RECORDED INFORMATION below:

(* ===== verification/RpcProofs.v ===== *)
(** Properties of the JSON-RPC trust boundary: an accepted payload reads the same
    to decoders that resolve repeated names differently, its tool name is in
    canonical form, and the depth gate is exact. *)

From S2P Require Import Prelude Rust CoreBase Json Core CoreProofs Rpc.

(** * Documents without repeated names *)

Section RawInd.
Variable P : Raw -> Prop.
Hypothesis HLeaf : forall v, P (RLeaf v).
Hypothesis HSeq : forall items stop, Forall P items -> P (RSeq items stop).
Hypothesis HMap : forall members stop, Forall (fun kr => P kr.2) members -> P (RMap members stop).
Hypothesis HFail : forall msg, P (RFail msg).

Fixpoint raw_ind' (r : Raw) : P r :=
  match r with
  | RLeaf v => HLeaf v
  | RSeq items stop =>
      HSeq items stop
        ((fix go (l : list Raw) : Forall P l :=
            match l with
            | [] => Forall_nil_2 _
            | x :: l' => Forall_cons_2 _ _ _ (raw_ind' x) (go l')
            end) items)
  | RMap members stop =>
      HMap members stop
        ((fix go (l : list (str * Raw)) : Forall (fun kr => P kr.2) l :=
            match l with
            | [] => Forall_nil_2 _
            | (k, x) :: l' => Forall_cons_2 (fun kr => P kr.2) (k, x) _ (raw_ind' x) (go l')
            end) members)
  | RFail msg => HFail msg
  end.
End RawInd.

Section Unambiguous.

Lemma visit_all_ok items stop : visit_all items stop = Ok tt ->
  Forall (fun r => r = Ok tt) items /\ stop = None.
Proof.
  induction items as [|[[]|] items IH]; cbn; [by destruct stop|..]; [|done].
  intros H. destruct (IH H). by split; [constructor|].
Qed.

Lemma visit_members_ok seen members stop : visit_members seen members stop = Ok tt ->
  NoDup (map fst members) /\ (forall k, k ∈ map fst members -> k ∉ seen) /\
  Forall (fun kr => kr.2 = Ok tt) members /\ stop = None.
Proof.
  revert seen. induction members as [|[k r] members IH]; intros seen; cbn.
  - destruct stop; [done|]. intros _. repeat split; try constructor; try done.
    intros k Hk. by apply not_elem_of_nil in Hk.
  - destruct (bool_decide (k ∈ seen)) eqn:Ek; [done|]. destruct r as [[]|]; [|done]. intros H.
    apply IH in H as (Hn & Hs & Hf & ->). b2p. split; [|split; [|split; [|done]]].
    + constructor; [|done]. intros Hin. apply (Hs k Hin). set_solver.
    + intros k' Hk'. apply elem_of_cons in Hk' as [->|Hk']; [done|].
      specialize (Hs k' Hk'). set_solver.
    + by constructor.
Qed.

Lemma contains_fresh k m : k ∉ map fst m -> contains_key k m = false.
Proof.
  unfold contains_key. induction m as [|[k' w] m IH]; cbn; [done|]. intros H.
  apply not_elem_of_cons in H as [Hk H]. rewrite (proj2 (str_eqb_neq k' k)) by congruence.
  by apply IH.
Qed.

Lemma fold_fresh (f : list (str * Value) -> str * Value -> list (str * Value)) l acc :
  (forall m kv, kv.1 ∉ map fst m -> f m kv = m ++ [kv]) ->
  NoDup (map fst (acc ++ l)) -> fold_left f l acc = acc ++ l.
Proof.
  intros Hf. revert acc. induction l as [|[k v] l IH]; intros acc Hn; cbn; [by rewrite app_nil_r|].
  rewrite Hf.
  - rewrite IH; rewrite <- app_assoc; [done|exact Hn].
  - rewrite map_app in Hn. apply NoDup_app in Hn as (_ & Hn & _). intros Hin.
    apply (Hn _ Hin). cbn. by left.
Qed.

Definition keyed (f : Raw -> Value) (kr : str * Raw) : str * Value :=
  match kr with (k, x) => (k, f x) end.

Lemma keyed_fst f l : map fst (map (keyed f) l) = map fst l.
Proof. induction l as [|[k x] l IH]; cbn; [done|]. by rewrite IH. Qed.

Lemma unique_readings r : no_dup_keys r = Ok tt -> first_wins r = last_wins r.
Proof.
  induction r as [v|items stop IH|members stop IH|msg] using raw_ind'; intros H.
  - done.
  - cbn [no_dup_keys] in H. apply visit_all_ok in H as [H _]. cbn. f_equal.
    apply map_ext_Forall. rewrite Forall_forall in IH; rewrite Forall_forall in H; apply Forall_forall. intros x Hx. apply IH; [done|].
    apply H. apply list_elem_of_In, in_map, list_elem_of_In. done.
  - cbn [no_dup_keys] in H. apply visit_members_ok in H as (Hn & _ & Hf & _).
    assert (map fst (map (fun kr : str * Raw => match kr with (k, x) => (k, no_dup_keys x) end) members)
            = map fst members) as Hk by (rewrite map_map; apply map_ext; by intros []).
    rewrite Hk in Hn. cbn [first_wins last_wins].
    change (fun kr : str * Raw => match kr with (k, x) => (k, first_wins x) end) with (keyed first_wins).
    change (fun kr : str * Raw => match kr with (k, x) => (k, last_wins x) end) with (keyed last_wins).
    rewrite !fold_fresh; rewrite ?app_nil_l, ?keyed_fst; try done.
    + f_equal. apply map_ext_Forall. rewrite Forall_forall in IH; rewrite Forall_forall in Hf; apply Forall_forall. intros [k x] Hx. cbn. f_equal.
      apply (IH (k, x) Hx). specialize (Hf (k, no_dup_keys x)). apply Hf.
      apply list_elem_of_In. apply in_map_iff. exists (k, x). by split; [|apply list_elem_of_In].
    + intros m kv Hfresh. rewrite map_insert_fresh by done. by destruct kv.
    + intros m kv Hfresh. unfold insert_if_absent. by rewrite contains_fresh.
  - done.
Qed.
End Unambiguous.

(** * The depth gate *)

(** Nesting depth of a document: scalars have depth 0. *)
Fixpoint nesting (v : Value) : nat :=
  match v with
  | Array items => S (list_max (map nesting items))
  | Object members => S (list_max (map (fun kv => match kv with (_, x) => nesting x end) members))
  | _ => 0
  end.

Section Depth.

Lemma fold_max_min (l : list nat) (d c : nat) :
  fold_left Nat.max (map (fun n => Nat.min (c + n) 65) l) (Nat.min (c + d) 65) =
  Nat.min (c + Nat.max d (list_max l)) 65.
Proof.
  revert d. induction l as [|n l IH]; intros d; cbn [map fold_left list_max fold_right].
  - f_equal. lia.
  - replace (Nat.max (Nat.min (c + d) 65) (Nat.min (c + n) 65))
      with (Nat.min (c + Nat.max d n) 65) by lia.
    rewrite IH. change (fold_right Nat.max 0%nat l) with (list_max l). lia.
Qed.

Lemma depth_children (l : list nat) (c : nat) : (c <= 64)%nat ->
  match map (fun n => Nat.min (S c + n) 65) l with
  | [] => S c
  | d :: ds => fold_left Nat.max ds d
  end = Nat.min (c + S (list_max l)) 65.
Proof.
  intros Hc. destruct l as [|n l]; cbn [map]; [cbn; lia|].
  rewrite (fold_max_min l n (S c)). cbn [list_max fold_right].
  change (fold_right Nat.max 0%nat l) with (list_max l). lia.
Qed.

Lemma depth_of_min v c : (c <= 65)%nat -> depth_of v c = Nat.min (c + nesting v) 65.
Proof.
  revert c. induction v as [|b|n|s|l IH|m IH] using value_ind'; intros c Hc;
    cbn [depth_of nesting]; unfold MAX_JSON_DEPTH;
    (destruct (64 <? c)%nat eqn:E; [apply Nat.ltb_lt in E; lia|apply Nat.ltb_ge in E]); try lia.
  - replace (map (fun i => depth_of i (S c)) l)
      with (map (fun n => Nat.min (S c + n) 65) (map nesting l)); [apply depth_children; lia|].
    rewrite map_map. apply map_ext_Forall. eapply Forall_impl; [exact IH|].
    intros x Hx. cbn beta. by rewrite Hx by lia.
  - replace (map (fun kv : str * Value => let (_, i) := kv in depth_of i (S c)) m)
      with (map (fun n => Nat.min (S c + n) 65)
              (map (fun kv : str * Value => let (_, x) := kv in nesting x) m));
      [apply depth_children; lia|].
    rewrite map_map. apply map_ext_Forall. eapply Forall_impl; [exact IH|].
    intros [k x] Hx. cbn in Hx |- *. by rewrite Hx by lia.
Qed.
End Depth.

(** The depth gate is exact although the scan stops early: a document is
    over the bound exactly when its nesting exceeds it. *)
Theorem depth_gate_exact (v : Value) :
  (MAX_JSON_DEPTH <? depth_of v 0)%nat = (64 <? nesting v)%nat.
Proof.
  rewrite depth_of_min by lia. unfold MAX_JSON_DEPTH. cbn [Nat.add].
  apply eq_true_iff_eq. rewrite !Nat.ltb_lt. lia.
Qed.

(** * Accepted calls *)

Section Accepted.
Context {UT : UnicodeTables} {SJ : SerdeJson} {JR : JsonReader}.

(** A character of an accepted tool name: visible ASCII, not upper case. *)
Definition tool_char (c : Z) : Prop := 0x21 <= c <= 0x7e /\ ~ (0x41 <= c <= 0x5a).

Lemma check_tool_name_ok tool : check_tool_name tool = Ok tt -> Forall tool_char tool.
Proof.
  unfold check_tool_name. repeat (case_match; [done|]). intros _. b2p.
  match goal with H : existsb is_ascii_uppercase tool = false |- _ => apply existsb_false_iff in H end.
  match goal with H : existsb (fun c => is_control c || _) tool = false |- _ =>
    apply existsb_false_iff in H end.
  match goal with H : forallb is_ascii tool = true |- _ => apply forallb_true_iff in H end.
  rewrite !Forall_forall in *. intros c Hc.
  repeat match goal with H : forall x, x ∈ tool -> _ |- _ => specialize (H c Hc) end. b2p.
  unfold is_control, is_whitespace, is_ascii, is_ascii_uppercase, tool_char in *.
  repeat match goal with H : (_ && _) = false |- _ => apply andb_false_iff in H end. b2p.
  repeat match goal with H : _ \/ _ |- _ => destruct H end; b2p; lia.
Qed.

(** The request a document carries. *)
Definition carries (v : Value) (req : ToolCallRequest) : Prop :=
  exists obj params,
    v = Object obj /\ map_get (lit "params") obj = Some (Object params) /\
    map_get (lit "jsonrpc") obj = Some (JString (lit "2.0")) /\
    map_get (lit "method") obj = Some (JString (lit "tools/call")) /\
    map_get (lit "id") obj = req_id req /\
    map_get (lit "name") params = Some (JString (req_tool req)) /\
    default (Object []) (map_get (lit "arguments") params) = req_arguments req.

Lemma ok_or_Ok {A E} (o : option A) (e : E) a : ok_or o e = Ok a -> o = Some a.
Proof. destruct o; cbn; congruence. Qed.

Lemma bind_as_str o s : o ≫= as_str = Some s -> o = Some (JString s).
Proof. destruct o as [[]|]; cbn; congruence. Qed.

Lemma bind_as_object o m : o ≫= as_object = Some m -> o = Some (Object m).
Proof. destruct o as [[]|]; cbn; congruence. Qed.

Lemma parse_tool_call_inv raw req : parse_tool_call raw = Ok req ->
  Z.of_nat (length raw) <= MAX_PAYLOAD_BYTES /\
  no_dup_keys (scan raw) = Ok tt /\ end_error raw = None /\
  (exists v, from_bytes raw = Ok v /\ (nesting v <= 64)%nat /\ carries v req) /\
  req_tool req <> [] /\ Forall tool_char (req_tool req) /\
  (exists id, req_id req = Some id /\ is_rpc_id id = true) /\
  is_object (req_arguments req) = true.
Proof.
  unfold parse_tool_call. case_match; [done|]. b2p.
  destruct (reject_duplicate_keys raw) as [[]|] eqn:Ed; [|done].
  unfold reject_duplicate_keys in Ed. destruct (no_dup_keys (scan raw)) as [[]|] eqn:En;
    [|by case_match]. destruct (end_error raw) eqn:Ee; [done|].
  destruct (from_bytes raw) as [v|] eqn:Ev; [|done]. cbn [map_err].
  rewrite depth_gate_exact. destruct (64 <? nesting v)%nat eqn:En'; [done|]. apply Nat.ltb_ge in En'.
  destruct (as_object v) as [obj|] eqn:Eo; [|done]. cbn [ok_or].
  destruct v; try done. injection Eo as ->.
  case_match eqn:Ej; [done|]. b2p. apply bind_as_str in Ej.
  destruct (ok_or (map_get (lit "method") obj ≫= as_str) _) as [method|] eqn:Em; [|done].
  apply ok_or_Ok, bind_as_str in Em. case_match eqn:Et; [done|]. b2p. apply str_eqb_eq in Et as ->.
  destruct (ok_or (map_get (lit "params") obj ≫= as_object) _) as [params|] eqn:Ep; [|done].
  apply ok_or_Ok, bind_as_object in Ep.
  destruct (ok_or ((map_get (lit "name") params ≫= as_str) ≫= _) _) as [tool|] eqn:En2; [|done].
  apply ok_or_Ok, bind_Some in En2 as (tool' & Hname & En2). apply bind_as_str in Hname.
  destruct (str_eqb tool' []) eqn:Ene; [done|]. injection En2 as ->. apply str_eqb_neq in Ene.
  destruct (check_tool_name tool) as [[]|] eqn:Ec; [|done]. apply check_tool_name_ok in Ec.
  destruct (map_get (lit "id") obj) as [id|] eqn:Ei; [|done].
  destruct (negb (is_rpc_id id)) eqn:Eid; [done|]. cbn [negb bool_decide decide].
  case_match; [done|]. case_match; [done|]. intros [= <-]. b2p. cbn [req_id req_tool req_arguments].
  split; [lia|]. split; [done|]. split; [done|]. split.
  - exists (Object obj). split; [done|]. split; [done|]. exists obj, params. done.
  - split; [done|]. split; [done|]. split; [by eexists|done].
Qed.
End Accepted.


(** Every accepted call is bounded (4 MiB, nesting 64), carries a string,
    number or null id and object arguments, and names its tool in canonical
    form: non-empty visible ASCII without upper-case letters or spoofing code
    points, so exact-byte policy matching cannot be bypassed by spelling. *)
Theorem parse_tool_call_canonical {UT : UnicodeTables} {SJ : SerdeJson} {JR : JsonReader}
    (raw : list Z) (req : ToolCallRequest) :
  parse_tool_call raw = Ok req ->
  Z.of_nat (length raw) <= 4194304 /\
  (exists v, from_bytes raw = Ok v /\ (nesting v <= 64)%nat) /\
  req_tool req <> [] /\ Forall tool_char (req_tool req) /\
  contains_bidi_or_zero_width (req_tool req) = false /\
  (exists id, req_id req = Some id /\ is_rpc_id id = true) /\
  is_object (req_arguments req) = true.
Proof.
  intros H. apply parse_tool_call_inv in H as (Hl & _ & _ & (v & Hv & Hn & _) & Hne & Ht & Hid & Ha).
  repeat (split; [first [done|by eexists]|]). split; [|done].
  apply visible_no_spoofing, forallb_true_iff. eapply Forall_impl; [exact Ht|].
  intros c [Hc _]. unfold Ids.visible_ascii. apply andb_true_iff. rewrite !Z.leb_le. lia.
Qed.

(** * A concrete reader *)

(** A reader of a single text (written with [~] for the quotes), enough to
    evaluate the parser. *)
Definition toy_text : list Z :=
  map (fun c => if c =? 126 then 34 else c) (lit "{~jsonrpc~:~2.0~,~id~:1,~method~:~tools/call~,~params~:{~name~:~db_write~,~arguments~:{~amount_usd~:2}}}").

Definition toy_events : Raw :=
  RMap [(lit "jsonrpc", RLeaf (JString (lit "2.0"))); (lit "id", RLeaf (Number (PosInt 1)));
        (lit "method", RLeaf (JString (lit "tools/call")));
        (lit "params", RMap [(lit "name", RLeaf (JString (lit "db_write")));
                             (lit "arguments",
                               RMap [(lit "amount_usd", RLeaf (Number (PosInt 2)))] None)] None)] None.

Definition toy_serde : SerdeJson :=
  {| from_bytes raw := if bool_decide (raw = toy_text) then Ok (last_wins toy_events)
                       else Err (lit "expected value");
     to_string _ := [] |}.

Definition toy_scan (raw : list Z) : Raw :=
  if bool_decide (raw = toy_text) then toy_events else RFail (lit "expected value").

Lemma toy_scan_ok raw v : @from_bytes toy_serde raw = Ok v -> v = last_wins (toy_scan raw).
Proof. unfold toy_scan. cbn -[toy_text]. case_match; [|done]. by intros [= <-]. Qed.

Definition toy_reader : @JsonReader toy_serde :=
  {| scan := toy_scan; end_error _ := None; custom_error _ msg := msg ++ lit " at line 1 column 1";
     custom_error_prefix _ msg := starts_with_app msg _; from_bytes_scan := toy_scan_ok |}.

Definition toy_request : ToolCallRequest :=
  mkRequest (Some (Number (PosInt 1))) (lit "db_write") (Object [(lit "amount_usd", Number (PosInt 2))]).

Lemma toy_parse : @parse_tool_call ascii_tables toy_serde toy_reader toy_text = Ok toy_request.
Proof. vm_compute. reflexivity. Qed.


Lemma parse_tool_call_canonical_witness : Forall tool_char (lit "db_write").
Proof.
  exact (proj1 (proj2 (proj2 (proj2 (@parse_tool_call_canonical ascii_tables toy_serde toy_reader
           toy_text toy_request toy_parse))))).
Defined.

End of RECORDED INFORMATION.

*TASK REQUIREMENTS:*
Every line above from the line with "match v with" to the line with "- replace (Nat.max", inclusive, must be returned exactly; no other line belongs in the reply.

*YOUR RESPONSE:*
  match v with
  | Array items => S (list_max (map nesting items))
  | Object members => S (list_max (map (fun kv => match kv with (_, x) => nesting x end) members))
  | _ => 0
  end.

Section Depth.

Lemma fold_max_min (l : list nat) (d c : nat) :
  fold_left Nat.max (map (fun n => Nat.min (c + n) 65) l) (Nat.min (c + d) 65) =
  Nat.min (c + Nat.max d (list_max l)) 65.
Proof.
  revert d. induction l as [|n l IH]; intros d; cbn [map fold_left list_max fold_right].
  - f_equal. lia.
  - replace (Nat.max (Nat.min (c + d) 65) (Nat.min (c + n) 65))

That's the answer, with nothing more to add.